Starting next year, the contracts will obligate the multistate plan issuers to offer both individual and family coverage at the silver and gold levels and will not accept applications for stand-alone dental plans.
The OPM is also pushing to ensure the plans have adequate provider networks, a concern that the CMS addressed last week in its own letter to payers looking to offer plans on the exchanges in 2015.
Policy experts say it's not a surprise that multiple federal agencies are pushing insurance companies to have quality provider networks on the exchanges.
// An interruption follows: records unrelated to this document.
(** The statement of C6 at one action with four templates: twelve distance
    samples, and the threshold they give. *)
Lemma thresholds_are_tukey_fences_witness :
  exists th : PrimFloat.float,
  PrimFloat.ltb (PrimFloat.div (Example.f 37) (Example.f 100)) th = true /\
  PrimFloat.ltb th (PrimFloat.div (Example.f 38) (Example.f 100)) = true /\
  Forall2 (fun t th =>
             exists distances p25 p75 p100,
               group_samples 1 t None distances
               /\ distances <> []
               /\ np_percentile distances 25 = Ok p25
               /\ np_percentile distances 75 = Ok p75
               /\ np_percentile distances 100 = Ok p100
               /\ th = pymax p100
                         (fadd p75 (fmul one_and_half (fsub p75 p25))))
          Example.quartet [th].
Proof.
  eexists. split; [|split]; cycle 2.
  eapply (@thresholds_are_tukey_fences _ Float64 _ Scripted Scripted_ok 1 [] _
            Example.quartet Example.quartet_labels
            (templates_info_of Example.quartet) None 10000 1234 _ _ _ _).
  - vm_compute. reflexivity.
  - vm_compute. reflexivity.
  - vm_compute. reflexivity.
Defined.

(** ** Determinism *)

(** Two outcomes that agree: both return, with related values, or both raise
    the same exception, or both exhaust their budget. *)
Definition same_outcome {A B : Type} (P : A -> B -> Prop)
  (m1 : outcome A) (m2 : outcome B) : Prop :=
  match m1, m2 with
  | Ok a, Ok b => P a b
  | Raise e1, Raise e2 => e1 = e2
  | OutOfFuel, OutOfFuel => True
  | _, _ => False
  end.

Lemma same_outcome_bind {A B A' B' : Type} (P : A -> B -> Prop)
  (Q : A' -> B' -> Prop) (m1 : outcome A) (m2 : outcome B)
  (k1 : A -> outcome A') (k2 : B -> outcome B') :
  same_outcome P m1 m2 ->
  (forall a b, P a b -> same_outcome Q (k1 a) (k2 b)) ->
  same_outcome Q (bind m1 k1) (bind m2 k2).
Proof. destruct m1, m2; simpl; try contradiction; auto. Qed.

Lemma same_outcome_refl {A : Type} (m : outcome A) : same_outcome eq m m.
Proof. destruct m; simpl; auto. Qed.

Ltac same_step :=
  apply same_outcome_bind with (P := eq); [apply same_outcome_refl|].

Lemma mapM_app {A B : Type} (f : A -> outcome B) (l1 l2 : list A) :
  mapM f (l1 ++ l2)
  = (x <- mapM f l1 ;; y <- mapM f l2 ;; Ok (x ++ y)).
Proof.
  induction l1 as [|a l1 IH]; simpl.
  - now destruct (mapM f l2).
  - destruct (f a); simpl; auto. rewrite IH.
    destruct (mapM f l1); simpl; auto. now destruct (mapM f l2).
Qed.

(** Mapping over the concatenated task lists, as the pool does, is mapping
    over each list in turn, as the serial loop does. *)
Lemma mapM_concat {A B C : Type} (f : A -> outcome B) (h : C -> list A)
  (L : list C) :
  mapM f (concat (map h L))
  = (per <- mapM (fun j => mapM f (h j)) L ;; Ok (concat per)).
Proof.
  induction L as [|c L IH]; simpl; auto.
  rewrite mapM_app, IH. destruct (mapM f (h c)); simpl; auto.
  now destruct (mapM (fun j => mapM f (h j)) L).
Qed.

Section ProcessCount.
(** * Task scheduler: store, validator, scheduler and recovery

    A shallow embedding of the dependency-aware execution engine:
    - [src/types/task.ts]        the task record and its status enum,
    - [src/storage/database.ts]  [DatabaseManager], the SQLite-backed store,
    - [src/engine/validator.ts]  [TaskValidator], submission checks, cycle
                                 detection and initial status,
    - [src/engine/executor.ts]   [TaskExecutor], the polling scheduler, the
                                 runner continuation and crash recovery.
    - [src/api/routes.ts]        the handlers of [POST /tasks] and
                                 [GET /stats].

    Modelling conventions.
    - The [tasks] table is the list of its rows in rowid (insertion) order.
      The [PRIMARY KEY] constraint on [id] is the predicate [store_wf].
    - JavaScript numbers that hold timestamps, durations, counters and
      versions are integers of [Z]; none of them gets near 2^53.
    - An optional field ([started_at?: number], a nullable column) is an
      [option]; [None] is [undefined] on the JavaScript side and [NULL] on
      the SQL side.
    - [Date.now()] is an argument of the operation that reads the clock.
    - The process is single threaded: every synchronous stretch of code
      (a scheduler pass up to the first [await] of each [executeTask], the
      continuation of one [executeTask] after its [await], one HTTP
      submission) is one atomic step of the system.
    - Logging and event emission have no effect on the modelled state and
      are taken not to throw; the store operations are total (a failing
      SQLite call is outside the model). *)

From Stdlib Require Import ZArith Ascii String List Permutation Sorted.
From stdpp Require Import gmap strings list.

Import ListNotations.
Local Open Scope Z_scope.
Set Warnings "-clear-no-such-hyp".

(** ** [src/types/task.ts] *)

Inductive TaskStatus : Type :=
  | QUEUED | RUNNING | COMPLETED | FAILED | WAITING.

Definition TaskStatus_eqb (a b : TaskStatus) : bool :=
  match a, b with
  | QUEUED, QUEUED | RUNNING, RUNNING | COMPLETED, COMPLETED
  | FAILED, FAILED | WAITING, WAITING => true
  | _, _ => false
  end.

Record Task : Type := mkTask {
  id : string;
  type : string;
  duration_ms : Z;
  dependencies : list string;
  status : TaskStatus;
  created_at : Z;
  started_at : option Z;
  completed_at : option Z;
  error : option string;
  retry_count : option Z
}.

Record TaskInput : Type := mkTaskInput {
  in_id : string;
  in_type : string;
  in_duration_ms : Z;
  in_dependencies : option (list string)
}.

(** [Partial<Task>] as [updateTaskStatus] reads it: only these four keys
    are consulted, and a key that is absent or [undefined] is [None]. *)
Record Updates : Type := mkUpdates {
  u_started_at : option Z;
  u_completed_at : option Z;
  u_error : option string;
  u_retry_count : option Z
}.

Definition no_updates : Updates := mkUpdates None None None None.

(** ** [src/storage/database.ts] *)

(** One row of the [tasks] table. *)
Record Row : Type := mkRow {
  row_id : string;
  row_type : string;
  row_duration_ms : Z;
  row_dependencies : list string;
  row_status : TaskStatus;
  row_created_at : Z;
  row_started_at : option Z;
  row_completed_at : option Z;
  row_error : option string;
  row_retry_count : option Z;
  row_version : Z
}.

Definition Store : Type := list Row.

(** [id TEXT PRIMARY KEY]: no two rows share an id. *)
Definition store_wf (s : Store) : Prop := List.NoDup (map row_id s).

(** JavaScript [x || undefined] on an optional number or string: a falsy
    value ([0], the empty string) becomes [undefined]. *)
Definition truthyZ (o : option Z) : option Z :=
  match o with
  | Some z => if z =? 0 then None else Some z
  | None => None
  end.

Definition truthyString (o : option string) : option string :=
  match o with
  | Some s => if String.eqb s EmptyString then None else Some s
  | None => None
  end.

(** [row.retry_count || 0] *)
Definition orZero (o : option Z) : option Z :=
  match o with
  | Some z => Some z
  | None => Some 0
  end.

Definition rowToTask (row : Row) : Task :=
  {| id := row_id row;
     type := row_type row;
     duration_ms := row_duration_ms row;
     dependencies := row_dependencies row;
     status := row_status row;
     created_at := row_created_at row;
     started_at := truthyZ (row_started_at row);
     completed_at := truthyZ (row_completed_at row);
     error := truthyString (row_error row);
     retry_count := orZero (row_retry_count row) |}.

(** The row written by [insertTask]: [task.x || null] for the optional
    columns, [task.retry_count || 0], and version 0. *)
Definition taskToRow (task : Task) : Row :=
  {| row_id := id task;
     row_type := type task;
     row_duration_ms := duration_ms task;
     row_dependencies := dependencies task;
     row_status := status task;
     row_created_at := created_at task;
     row_started_at := truthyZ (started_at task);
     row_completed_at := truthyZ (completed_at task);
     row_error := truthyString (error task);
     row_retry_count := orZero (retry_count task);
     row_version := 0 |}.
(** C5: for a response whose subject is a key of the corpus, when the
    similarity step returns one cosine similarity per reference string,
    [analyze_response] returns the maximum of these similarities (an entry
    that no other entry exceeds, in numpy's order and, unless it is NaN, in
    the IEEE order), and at most three matches: each is a reference string
    with a similarity strictly above 0.3, and their similarities come in
    descending order. *)
Theorem analyze_response_best_matches (r : StudentResponse.t)
  (similarities : list float) :
  In (lower (StudentResponse.subject r)) corpus_subjects ->
  similarity_step encode cosine_similarity
    (StudentResponse.response_text r) (all_refs_of r) = Ok similarities ->
  List.length similarities = List.length (all_refs_of r) ->
  exists (score : float) (scored : list (float * string)),
    analyze r = Ok (score, map snd scored) /\
    In score similarities /\
    Forall (fun x => np_le x score = true) similarities /\
    (is_nan score = false -> Forall (fun x => (x <=? score)%float = true) similarities) /\
    List.length scored <= 3 /\
    Forall (fun p => py_gt (fst p) 0.3%float = true /\
                     exists i, nth_error similarities i = Some (fst p) /\
                               nth_error (all_refs_of r) i = Some (snd p)) scored /\
    StronglySorted (fun p q => py_ge (fst p) (fst q) = true) scored.
Proof.
  intros Hin Hstep Hlen.
  pose proof corpus_subjects_lower as F1. pose proof corpus_subjects_refs as F2.
  rewrite Forall_forall in F1, F2.
  destruct (F1 _ Hin) as [_ Hne]. specialize (F2 _ Hin).
  assert (all_refs_of r <> []) as Hrefs
    by (unfold all_refs_of; apply add_keywords_nonempty; exact F2).
  assert (similarities <> []) as Hsims.
  { intros ->. destruct (all_refs_of r); simpl in Hlen; congruence. }
  destruct (np_max_nonempty similarities Hsims) as [score Hmax].
  destruct (np_max_spec similarities score Hmax) as [Hscore Hupper].
  destruct (top_pairs_spec similarities) as [Hlen3 [Hsorted Hnth]].
  destruct (select_matches_pairs (all_refs_of r) similarities (top_pairs similarities)
              Hlen Hnth) as [scored [Hsel [Hfst Hat]]].
  exists score, scored.
  assert (Forall (fun v => py_gt v 0.3%float = true) (map fst scored)) as Hgt.
  { rewrite Hfst. apply Forall_map. apply Forall_forall. intros p Hp.
    apply filter_In in Hp. tauto. }
  split; [|split; [exact Hscore|split; [exact Hupper|split; [|split; [|split]]]]].
  - unfold analyze_response, analyze_response_body.
    unfold all_refs_of in Hstep, Hsel.
    destruct (dict_get reference_answers (lower (StudentResponse.subject r)))
      as [|topic topics] eqn:Hd; [congruence|].
    rewrite Hstep. cbn [bind]. rewrite Hmax. cbn [bind].
    rewrite top_three_pairs, Hsel. reflexivity.
  - intros Hnum. eapply Forall_impl; [|exact Hupper].
    intros x Hx. apply FloatOrder.np_le_leb; assumption.
  - rewrite <- (length_map fst scored), Hfst, length_map.
    pose proof (filter_length_le (fun p => py_gt (fst p) 0.3%float) (top_pairs similarities)).
    lia.
  - apply Forall_map in Hgt. rewrite Forall_forall in *.
    intros p Hp. split; [apply Hgt; exact Hp|apply Hat; exact Hp].
  - apply (StronglySorted_unmap (fun a b => py_ge a b = true)).
    apply (StronglySorted_weaken (fun a b => np_le b a = true) _
             (fun v => py_gt v 0.3%float = true)); [| exact Hgt |].
    + intros a b Ha _ Hab. unfold py_ge. apply FloatOrder.np_le_leb; [|exact Hab].
      eapply gt_number. exact Ha.
    + rewrite Hfst. apply StronglySorted_map. apply StronglySorted_filter.
      exact Hsorted.
Qed.
(** * Research ideation pipeline and SOTA ranking: model and verification

    A shallow embedding of the core of [app.py] (the six-stage synthesis
    pipeline of [ResearchPipeline]) and of [services/] (candidate fetch,
    relevance scoring, metric enrichment and composite ranking of
    [SOTAIdentifier]), with the properties of the specification proved or
    refuted on it, followed by further properties of the code: what each
    stage does with a malformed reply, which services a run calls and how
    often, and what the wrappers and the rankers return.

    Conventions of the embedding:
    - a Python [str] is a list of Unicode code points ([pystr]), so [len],
      slicing, [startswith] and [lstrip] count what Python counts;
    - a Python [float] is a binary64 primitive float, an [int] is a [Z];
    - values that come out of [json.loads] are kept dynamically typed
      ([pyval]), since the code stores them without looking at their type;
      operations on them raise the exception Python raises;
    - calls to the external services are steps of a small state-and-exception
      monad whose state is the log of the calls made so far; a service is a
      function of that log and of the request, so it may answer differently
      each time;
    - a prompt is the constructor of its stage applied to the values the
      source interpolates into the fixed text;
    - the search service returns the entries [_parse_response] builds, and
      the file reader of [parse_pdf] returns the plain text of the file;
    - [datetime.now()] is read as the calendar day [today];
    - Python builtins whose behaviour is a large table or an algorithm outside
      this repository ([str.lower], [str.isdigit], [json.loads],
      [datetime.strptime], [round]) are the fields of the class [PyBuiltins],
      and so is what the interpreter leaves open: the order of [list(s)] for
      a set [s], and the result of [list.sort] on keys that [<] does not
      order totally (a NaN among numbers, values of several types); every
      general theorem holds for all of them, and the examples use the
      instance [ascii_builtins];
    - arithmetic on numbers is Python's: [float(n)] and [n / m] on ints of
      any size are correctly rounded and raise [OverflowError] beyond the
      range of floats, and an int is compared with a float exactly.

    The file has three parts: the model, the properties and sample inputs,
    and the proofs. *)

From Stdlib Require Import ZArith NArith Lia Bool.
From Stdlib Require Import Strings.String Strings.Ascii.
From Stdlib Require Import Floats.
From stdpp Require Import base option list gmap sets sorting.

Local Open Scope Z_scope.

(* ===================================================================== *)
(** * Python strings as lists of code points *)
(* ===================================================================== *)

Definition codepoint := N.
Definition pystr := list codepoint.

(** An ASCII literal as a Python string. *)
Definition py (s : string) : pystr := N_of_ascii <$> list_ascii_of_string s.

Definition LF : codepoint := 10%N.
(** The double quote, as a one-character string. *)
Definition dquote : pystr := [34%N].

(** [str.isspace] on one character (the whitespace table of CPython). *)
Definition isspace (c : codepoint) : bool :=
  (((9 <=? c) && (c <=? 13)) || ((28 <=? c) && (c <=? 32))
   || (c =? 133) || (c =? 160) || (c =? 5760)
   || ((8192 <=? c) && (c <=? 8202))
   || (c =? 8232) || (c =? 8233) || (c =? 8239) || (c =? 8287)
   || (c =? 12288))%N.

Definition str_eqb (a b : pystr) : bool := bool_decide (a = b).

(** [x in xs] for a list of strings. *)
Definition str_in (x : pystr) (xs : list pystr) : bool := existsb (str_eqb x) xs.

(** [c in chars]. *)
Definition chr_in (c : codepoint) (chars : pystr) : bool := existsb (N.eqb c) chars.

Fixpoint startswith (p s : pystr) : bool :=
  match p, s with
  | [], _ => true
  | _ :: _, [] => false
  | a :: p', b :: s' => (a =? b)%N && startswith p' s'
  end.

(** [s.lstrip(chars)]. *)
Fixpoint lstrip_chars (chars s : pystr) : pystr :=
  match s with
  | [] => []
  | c :: s' => if chr_in c chars then lstrip_chars chars s' else s
  end.

(** [s.lstrip()]. *)
Fixpoint lstrip (s : pystr) : pystr :=
  match s with
  | [] => []
  | c :: s' => if isspace c then lstrip s' else s
  end.

(** [s.rstrip()]. *)
Definition rstrip (s : pystr) : pystr := rev (lstrip (rev s)).

(** [s.strip()]. *)
Definition strip (s : pystr) : pystr := rstrip (lstrip s).
(** * goping: a shallow embedding of [goping.go] and its checked properties

    The program is a command-line ICMP echo utility.  This development
    embeds its functions ([main], [parseIP], [ping], [createICMPMessage],
    [sendPing], [printTimeout], [printPingReply]) as Rocq functions over
    an explicit world (the shared [packetLoss] counters and the trace of
    observable effects) and settles the properties stated about them. *)

From Stdlib Require Import ZArith Lia List Bool String Ascii.
From Stdlib Require Import Floats.SpecFloat.
From Stdlib Require Import DecimalString.
Import ListNotations.

Open Scope Z_scope.

(** ** Machine integers

    Go's [int] is 64 bits wide on the platforms the program targets; it is
    embedded as [Z] with the two's-complement wrap-around written out. *)

Module GoInt.

Definition min_int : Z := - 2 ^ 63.
Definition max_int : Z := 2 ^ 63 - 1.

Definition wrap (z : Z) : Z := (z + 2 ^ 63) mod 2 ^ 64 - 2 ^ 63.

Definition in_range (z : Z) : Prop := min_int <= z <= max_int.

Definition add (a b : Z) : Z := wrap (a + b).
Definition mul (a b : Z) : Z := wrap (a * b).

(** [x++] *)
Definition incr (a : Z) : Z := add a 1.

(** Integer division truncates toward zero and panics on a zero divisor;
    [None] stands for the run-time panic. *)
Definition div (a b : Z) : option Z :=
  if b =? 0 then None else Some (wrap (Z.quot a b)).
(** * gosqs: configuration, custom attributes and AWS client bootstrap

    A shallow embedding of [config.go] of the gosqs package: the [Config]
    struct, the custom-attribute builder [NewCustomAttribute], the retry
    policy [retryer] and the default bootstrap [newAwsConfigs].

    Conventions of the embedding:
    - a Go [int] is a [Z] (the program performs no arithmetic on it, so no
      wrap-around is ever taken); a Go [string] is a [string];
    - a slice is the list of the elements it shows, [append] on it adds one
      at the end;
    - a Go [(T, error)] result is a pair [T * option error], [None] being
      the nil error;
    - an [interface{}] argument is a [value]: a dynamic type together with
      its payload;
    - a function value stored in a struct is a reference into a table of
      functions (a struct cannot contain a function over itself);
    - calls into the AWS SDK are effects: they are answered by a [World] and
      recorded, in order, in a trace of [Event]s. *)

From Stdlib Require Import ZArith String Ascii List Bool Lia.
From Stdlib Require Import Decimal DecimalString DecimalPos DecimalZ.
From Stdlib Require Import Floats.SpecFloat.
Import ListNotations.

Open Scope Z_scope.
Open Scope string_scope.

(** ** Errors *)

Inductive ErrKind : Type :=
| InvalidCredentials
| Marshal.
“Insurers slapped these networks together,” said Jeff Goldsmith, a health insurance expert and founder of Health Futures, a consultancy specializing in corporate strategic planning and forecasting future healthcare trends. “There are times where even health plans don't know for sure if a provider is in the network. They might think someone is, only to find out the contract was never finalized.”
The Affordable Care Act stipulated that the plans must be offered in at least 60% of states in 2014 and that at least two multistate plans be operating in all 50 states by 2017. Last year, the Blue Cross and Blue Shield Association won a contract to offer 150 MSP options in 30 states and the District of Columbia.
Some Blues plans, though, are not happy with the proposed requirements for next year's plans.
“Some of the requirements in the letter, if they are contained in the final contract with OPM, will produce significant operational challenges,” said Dianne Nodier Eysink, a spokeswoman for Blue Cross and Blue Shield of Louisiana.
The letter has also given Blue Cross and Blue Shield of Kansas some “concerns we will share with regulators,” Blue Cross and Blue Shield of Kansas spokeswoman Mary Beth Chambers said.